Op 15 april is de jaarlijkse bijentelling gestart. Dit keer duurt hij 10 dagen om de kans op goed weer tijdens het tellen te vergroten. De meeste bijen vliegen namelijk pas bij een temperatuur van boven de 10 graden Celsius.  Helaas is het weer flink omgeslagen na een paar uitzonderlijk warme weekenden.

Hommels zijn de eerste wilde bijen die je – dankzij hun warme vachtjes – al in februari kunt zien vliegen. De koninginnen ontwaken rond die tijd uit hun winterslaap en gaan verzwakt als ze zijn op zoek naar de eerste bloeiende bloemen voor voedsel. Vroegbloeiende bloembollen als crocussen en sneeuwklokjes  zijn belangrijke voedselbronnen. Wanneer de hommelkoningin voldoende is aangesterkt kan ze eitjes produceren om een nieuw volk te stichten. 

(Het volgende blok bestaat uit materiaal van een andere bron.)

(** ** match_up: the claims *)

(** C3, as stated, fails: the silence symbols of the code are "pau", "sil"
    and "skip".  The source token "pause" met with the target "k" is paired
    with it like any phone, and the call returns its duration. *)
Lemma match_up_pause_not_silence : ~ silence_is_checked spec_silence_symbols.
Proof.
  intros H.
  destruct (H [lit "pause"] [10] [lit "k"] (Cursors 0 0 []) (lit "pause") (lit "k"))
    as [Hraise _].
  - constructor.
  - done.
  - done.
  - by left.
  - specialize (Hraise eq_refl). vm_compute in Hraise. discriminate.
Qed.

(** C3, amended.  Whenever the first loop stands at a source token that is
    one of "pau", "sil" and "skip": if the target token there does not
    start with "<", the call raises an [AssertionError] that carries the
    target and the source token; if it does, the loop appends the duration
    of the source token and moves both cursors by one. *)
Theorem match_up_silence
    (merlin_label : list str) (merlin_timings : list Z) (phoneme_label : list str)
    (s : cursors) (source target : str) :
  reaches merlin_label merlin_timings phoneme_label s ->
  merlin_label !! m s = Some source ->
  phoneme_label !! d s = Some target ->
  source ∈ merlin_silence_symbols ->
  (startswith target (lit "<") = false ->
     match_up merlin_label merlin_timings phoneme_label
       = Raise (AssertionError (TokenPair target source))) /\
  (startswith target (lit "<") = true ->
     forall t, merlin_timings !! m s = Some t ->
       align_step merlin_label merlin_timings phoneme_label s
         = Continue (Cursors (S (m s)) (S (d s)) (timings s ++ [t]))).
Proof.
  intros Hs Hm Hd Hsil. split.
  - intros Hstart. apply (match_up_Fail _ _ _ s); [done|].
    unfold align_step. rewrite Hm, Hd, bool_decide_true by done.
    by rewrite Hstart.
  - intros Hstart t Ht. unfold align_step.
    rewrite Hm, Hd, bool_decide_true by done. by rewrite Hstart, Ht.
Qed.

Lemma match_up_silence_witness :
  (startswith (lit "k") (lit "<") = false ->
     match_up [lit "sil"; lit "k"] [10; 20] [lit "k"; lit "a"]
       = Raise (AssertionError (TokenPair (lit "k") (lit "sil")))) /\
  (startswith (lit "k") (lit "<") = true ->
     forall t, [10; 20] !! 0%nat = Some t ->
       align_step [lit "sil"; lit "k"] [10; 20] [lit "k"; lit "a"] (Cursors 0 0 [])
         = Continue (Cursors 1 1 ([] ++ [t]))).
Proof.
  apply (match_up_silence [lit "sil"; lit "k"] [10; 20] [lit "k"; lit "a"]
           (Cursors 0 0 []) (lit "sil") (lit "k")).
  - constructor.
  - reflexivity.
  - reflexivity.
  - right. left.
Defined.
(** * The WSA client API: a shallow embedding and its specification

  The development follows the newer (VRT based) version of the API
  layer of the ThinkRF WSA client library: the frequency setter and
  getter, the decimation getter, the VRT packet reader, the
  absolute-maximum-amplitude lookup and the sweep-list manager.

  C integers are mathematical integers with the wrap-around of every
  conversion written out.  The command channel, the data channel and
  the host clock are an explicit state threaded through every call,
  together with a ghost trace of what was done on them. *)

From Stdlib Require Import ZArith List String Ascii Bool Lia.
From Stdlib Require Import DecimalString DecimalZ.
From Stdlib Require NArith Decimal DecimalFacts DecimalPos.
Import ListNotations.

Open Scope Z_scope.

(** ** C integer conversions *)

Module CInt.

(** Conversion to an unsigned type of [bits] bits. *)
Definition wrap_unsigned (bits : Z) (x : Z) : Z := x mod 2 ^ bits.

(** Conversion to a signed two's complement type of [bits] bits. *)
Definition wrap_signed (bits : Z) (x : Z) : Z :=
  (x + 2 ^ (bits - 1)) mod 2 ^ bits - 2 ^ (bits - 1).

Definition to_uint64 : Z -> Z := wrap_unsigned 64.
Definition to_uint32 : Z -> Z := wrap_unsigned 32.
Definition to_int16 : Z -> Z := wrap_signed 16.
Definition to_int32 : Z -> Z := wrap_signed 32.
Definition to_int64 : Z -> Z := wrap_signed 64.

Definition int16_range (x : Z) : Prop := -32768 <= x <= 32767.
Definition int64_range (x : Z) : Prop :=
  -9223372036854775808 <= x <= 9223372036854775807.

End CInt.
Export CInt.

(** ** C strings *)

Module CString.

(** The line terminator written as backslash-n in the C source. *)
Definition nl : string := String (ascii_of_nat 10) EmptyString.

(** [strcmp]: only the sign of the result is specified by C. *)
Definition strcmp (a b : string) : Z :=
  match String.compare a b with
  | Eq => 0
  | Lt => -1
  | Gt => 1
  end.
(** * SSDLC automation tool: project / task / phase state model and report statistics

    A shallow embedding of
    - [models/Project.js] (class [Project]; the same class is inlined in the
      serverless [projects] function),
    - [models/Task.js] (class [Task]),
    - the task-update and evidence-upload handlers of [server.js] (and the
      task-update branch of the serverless [projects] function),
    - the statistics part of the report handler ([server.js] and
      [netlify/functions/reports.js]),
    followed by the properties of the specification that concern them.

    Conventions of the embedding.
    - A JS object used as a dictionary whose iteration order is irrelevant
      ([project.phases], only read through [Object.values(..).every]) is a
      [gmap string _] of its own properties; a dictionary that is walked with
      [for (const phase in ...)] is an association list in iteration order.
    - [null] is [None]; an absent / [undefined] argument or body field is
      [None] of an [option].
    - [new Date().toISOString()] and [uuidv4()] are read from the environment:
      every operation that calls them takes the value it reads as an
      argument.
    - A [throw] is the [Thrown] outcome; a handler's HTTP status is a
      constructor of its response type.
    - JS numbers are IEEE-754 binary64: the one place where a quotient is
      taken (the percentages of the report) uses the primitive floats. *)

From Stdlib Require Import ZArith Floats Uint63.
From stdpp Require Import gmap strings list fin_maps.

Local Open Scope string_scope.
Local Open Scope list_scope.

(* ===================================================================== *)
(** * JavaScript object model used by the code *)
(* ===================================================================== *)

Module JS.
(* ===== verification/Prelude.v ===== *)
(** * Wildbloom, verified

    Wildbloom is a browser application without a server of its own. A person
    publishes a file through three existing protocols (a Blossom server keeps the
    bytes, signed Nostr events name them, WebTorrent may deliver them), shares it
    with one recipient through a link and four spoken words, or sends it straight
    to another computer over WebRTC. This library translates the program's
    TypeScript ([src/src/]) into executable definitions and proves what the
    program promises of them. This first file holds the vocabulary the rest
    share; this comment is the map of the whole.

    ** How the program fits together

    - [core/] is the library under every page. A file is inspected
      ([core/blossom.ts]) and may be sealed in an encrypted envelope
      ([core/crypto.ts]); it is uploaded to one Blossom server, or to several as
      copies or Reed-Solomon parts ([core/pool.ts], [core/erasure.ts]); a torrent
      and a magnet link may be made of it ([core/torrent.ts], [core/swarm.ts]);
      signed events are built and read back ([core/nostr.ts]) and put on relays
      ([core/relay.ts]). Storage nodes are found ([core/discovery.ts],
      [core/storage-discovery.ts]), paid ([core/checkout.ts] over
      [core/services-http.ts]) and audited ([core/storage-proof.ts]). Names, sizes
      and addresses pass through [core/security.ts].
    - [direct/] is the direct send: messages over a pairing exchange
      ([direct/messages.ts]), two sessions that run them ([direct/session.ts]), a
      peer connection ([direct/peer.ts]), and the envelope's frames over its data
      channel ([direct/frames.ts], [direct/transfer.ts], [direct/pacing.ts],
      [direct/sink.ts]).
    - [get/] and [send/] are the recipient page and the sender page: a reducer
      ([state.ts]), the wording ([copy.ts]) and the handlers ([main.ts]).
    - [main.ts] is the publishing page over all of [core/]: one half prepares,
      uploads, signs, publishes and seeds a file, the other resolves a published
      one and fetches, repairs or downloads it. [services-ui.ts] is the panel
      beside it that finds storage nodes and buys from them; the page gives it its
      server, its profile and its key, and resets it when these change.

    ** Which file models what

    Shared ground. Prelude: results, integers, lists. JsString, Utf8, Bytes, Json,
    JsValue: what the source uses of the language (strings as lists of UTF-16 code
    units, [TextEncoder] and the fatal [TextDecoder], base64url and [DataView],
    [JSON.parse] with IEEE doubles, canonical JSON, [Number] and [String]). Net:
    computations over a world of servers, signers, clocks and signals, which logs
    every request and signature.

    [core/]. Gf256, Matrix, Erasure: [erasure.ts]. Security: [security.ts].
    Envelope, EnvelopeFacts, EnvelopeCorrect: [crypto.ts]. Nostr, NostrFacts:
    [nostr.ts]. Blossom, BlossomFacts: [blossom.ts]. Pool, PoolFacts: [pool.ts].
    Torrent: [torrent.ts]. PageStorage, Swarm, SwarmFacts: [swarm.ts].
    ServicesHttp, ServicesFacts: [services-http.ts]. Checkout, CheckoutFacts:
    [checkout.ts]. StorageProof: [storage-proof.ts]. Relay,
    RelayFacts: [relay.ts]. Discovery, DiscoveryFacts: [discovery.ts].
    StorageDirectory: [storage-discovery.ts].

    [direct/]. DirectConfig, Frames: [config.ts], [frames.ts]. Messages,
    MessageFacts, Sdp: [messages.ts]. Transfer, SenderFacts, ReceiverFacts,
    TransferCorrect: [transfer.ts]. Pacing: [pacing.ts]. Sink: [sink.ts] and the
    way of a file from encoder to sink. Peer: [peer.ts]. DirectLink, LinkFacts,
    SendSession, SendSessionFacts, ReceiveSession, ReceiveSessionFacts:
    [session.ts].

    [get/] and [send/]. Failure: [get/failure.ts]. Words: [get/words.ts]. GetParts:
    [get/link.ts], [get/reply.ts], [get/config.ts]. GetState, SendState: the
    reducers. PageText: the wording. Source, WakeLock: [send/source.ts],
    [send/wakelock.ts]. PairingPage, PairingFacts: what both [main.ts] files share.
    SendPage, SendPageFacts, SendPairing: [send/main.ts]. GetPage, GetPageFacts:
    [get/main.ts].

    The publishing page. MainState: the controls, the variables and the functions
    of [main.ts] that the handlers share. MainPublish, MainSign, MainRetrieve: the
    handlers, from a file to its upload; signing, publishing, seeding and what
    changes them; the retrieving half. MainPage: leaving the page, and one step
    per event. MainFacts, MainShown, MainRetrieveFacts, MainConsent: their proofs,
    over MainServer: what a step leaves alone, and the page and click that began
    each run that is still going ([traces]). ServicesPanel, PanelFacts:
    [services-ui.ts], the page's call of its one export, [reset], being an input
    ([PageResets]). ServicesPage: the page and its panel together.

    ** How state and effects are translated

    A function that can throw returns [res] (or a sum with its own error type). A
    function that asks servers or signers is a computation of Net.v. Code that
    waits for callbacks is a state machine: a record of the variables of its
    closure, with the place an [async] function stands at, and one definition per
    handler; everything the browser, the other end or a person may do is an event,
    in any order. So the transfer, the sessions, the link, the swarm, relays, the
    lock, the three pages and the panel are quantified over all interleavings. On
    the publishing page and its panel a handler is cut at its awaits: the record
    of a run holds what it read before, and the event that ends an await brings
    the world in which the awaited operation of another file is run. An abort signal
    that a pure function polls is the function [signal k]: has it fired when read
    for the [k]-th time.

    Code that is not in [src/] is a class of operations with, where it is relied
    on, a class of laws that state its documentation: [Unicode] (case folding and
    NFC), [Web] (URL parsing, SHA3), [Cipher] and [CipherLaws] (AES-GCM, HKDF,
    SHA-256), [NostrTools] and its laws, [Numbers], the torrent packages,
    [402-announce], and [Net] with [NetLaws]. Every theorem with such laws has a
    witness at a concrete instance. The pairing kit has no model: its calls are
    promises, and what they come to are inputs of the pages.

    ** What the theorems show

    - End to end: a file sent through encoder, sender, channel, receiver and sink
      is the file delivered ([Sink.delivered_file]); "sent" means kept, no false
      alarm, no stall (TransferCorrect.v); "Sent" on the screen means a session
      resolved for that file (SendPageFacts.v); a saved file was opened from the
      shared bytes (GetPageFacts.v); nothing of a session is left running.
    - Confirmation: a session is made only over the flow whose words a person said
      match (SendPairing.v), a file is offered only after the words (GetState.v).
    - Coding: any [required] parts give the file back, and encoding by stripes is
      the plain product with the generator (Erasure.v); opening inverts sealing, and only
      sealed bytes open (EnvelopeCorrect.v); messages, events and magnet links read
      back as they were written.
    - The publishing page: whatever a person does in whatever order, a link beside
      a retrieved file saves only verified bytes of the event that is shown
      (MainRetrieveFacts.v), and whatever it starts that others may see was agreed
      to at that moment and is what stood on the page at the click that began it
      (MainConsent.v). Its panel pays only an order whose terms were shown
      and agreed to, and an action that was superseded lands nowhere
      (PanelFacts.v); what it sells is of the server in the page's own field, for
      the key connected to the page (ServicesPage.v).
    - What strangers can do: the readers of messages, events, receipts, offers and
      manifests accept only what the writer makes or what was reviewed; requests
      carry only what was signed for them; relays and nodes cannot roll back or
      substitute; audits pass only over fetched and verified bytes.
    - Sessions keep the order of messages the protocol allows, settle, and close
      their channel; peers hide addresses when told to; a relayed send keeps to its
      rate; the watcher of the path terminates.
    - Swarm: only bytes of the signed hash come out, a client is destroyed before
      its promise rejects, and a torrent library that keeps to the methods of the
      storage leaves the origin's untouched (PageStorage.v).

    ** Where the program does less

    Some promises hold but for a case that the code leaves open; the theorem
    excepts the case and an example shows it. A name whose lone surrogates join
    when a disguising character is taken from between them is refused by its
    reader ([Source.rejoined_name_refused]). A restart that begins before the
    accept was handed over breaks the order of messages
    ([ReceiveSessionFacts.restart_before_accept]). A torrent client whose [add]
    throws is alive when its promise rejects ([SwarmFacts.add_throws_unclosed]).
    Named properties of the origin's storage are not guarded
    ([PageStorage.property_unguarded]). The reducer of the sender page lets a
    connection that could not be made follow the end of the file
    ([SendState.unconnected_after_end]). A magnet link may come out longer than
    readers take (NostrFacts.v states the bound), and a pairing call that resolves
    after its signal was aborted would still be shown (SendPairing.v, [polite]).

    ** Bounds and fuel

    Integers are [Z] with the code's own range checks; bytes are [Z] below 256, and
    the 32-bit fields of frames and headers wrap as [DataView] writes them.
    Loops that are not structural carry fuel computed from their input, and the
    theorem that they succeed is the proof that it is enough: the stripes of a
    payload ([encode_reference], [decode_any_parts]), the records of an envelope
    ([decrypt_encrypt]), the digits of a number ([decimal_fuel_spec]), and twice
    the length of a text for [JSON.parse] (Json.v). Doubles are
    [spec_float] where the code divides (PageText.v, Json.v); the clock and the
    bucket of Pacing.v are exact rationals.

    ** Not modelled

    - Of [main.ts] and [services-ui.ts]: what is only written (status lines, lists
      of facts, texts, focus, which panel is in sight, progress) and the routing
      between views; what a person reads of an order, an offer or an audit is kept
      as the value it is made from. [marketing.ts] is an illustration without
      state of the application.
    - The browser's own objects beyond what their promises and events come to:
      DOM construction, focus, [RTCPeerConnection]'s inside, streams' scheduling.
    - [direct/index.ts] (re-exports), declaration files, the build, and the
      scripts under [src/scripts/], which are tests and deployment tools.
    - The order engines give to integer-like names of an object, and the rounding
      of the pacing clock. *)

From Stdlib Require Export ZArith Lia.
From stdpp Require Export base numbers strings gmap list.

Ook de honingbij zie je op zonnige dagen al vroeg rondvliegen. Zij vallen niet onder de wilde bijen maar zijn gedomesticeerde landbouwdieren. Een imker verzorgt het volk en verzamelt de honing uit de kasten. 

De andere 350 soorten wilde bijen leven solitair. Zij leggen bijvoorbeeld eitjes in een holletje in de grond, gaatjes in muren of in holle stengels van planten. Metselbijen maken gebruik van door ons opgehangen bijenhotels. 

Rosse metselbijen in het hotel

Levenscyclus

In mijn tuin hangt een bijenhotel op het zuiden waarin de gehoornde metselbij al broed heeft gelegd. Telkens legt ze een eitje op een bedje van stuifmeel als voedsel voor de larve die na een tijdje uit het eitje komt. Na elk gelegd eitje wordt het kamertje afgedicht met een beetje aarde.  Zo ontstaat een reeks van kamertjes met broed.  Als het kokertje vol is dicht ze het aan de buitenkant af om het broed te beschermen tegen roofinsecten of koekoeksbijen. 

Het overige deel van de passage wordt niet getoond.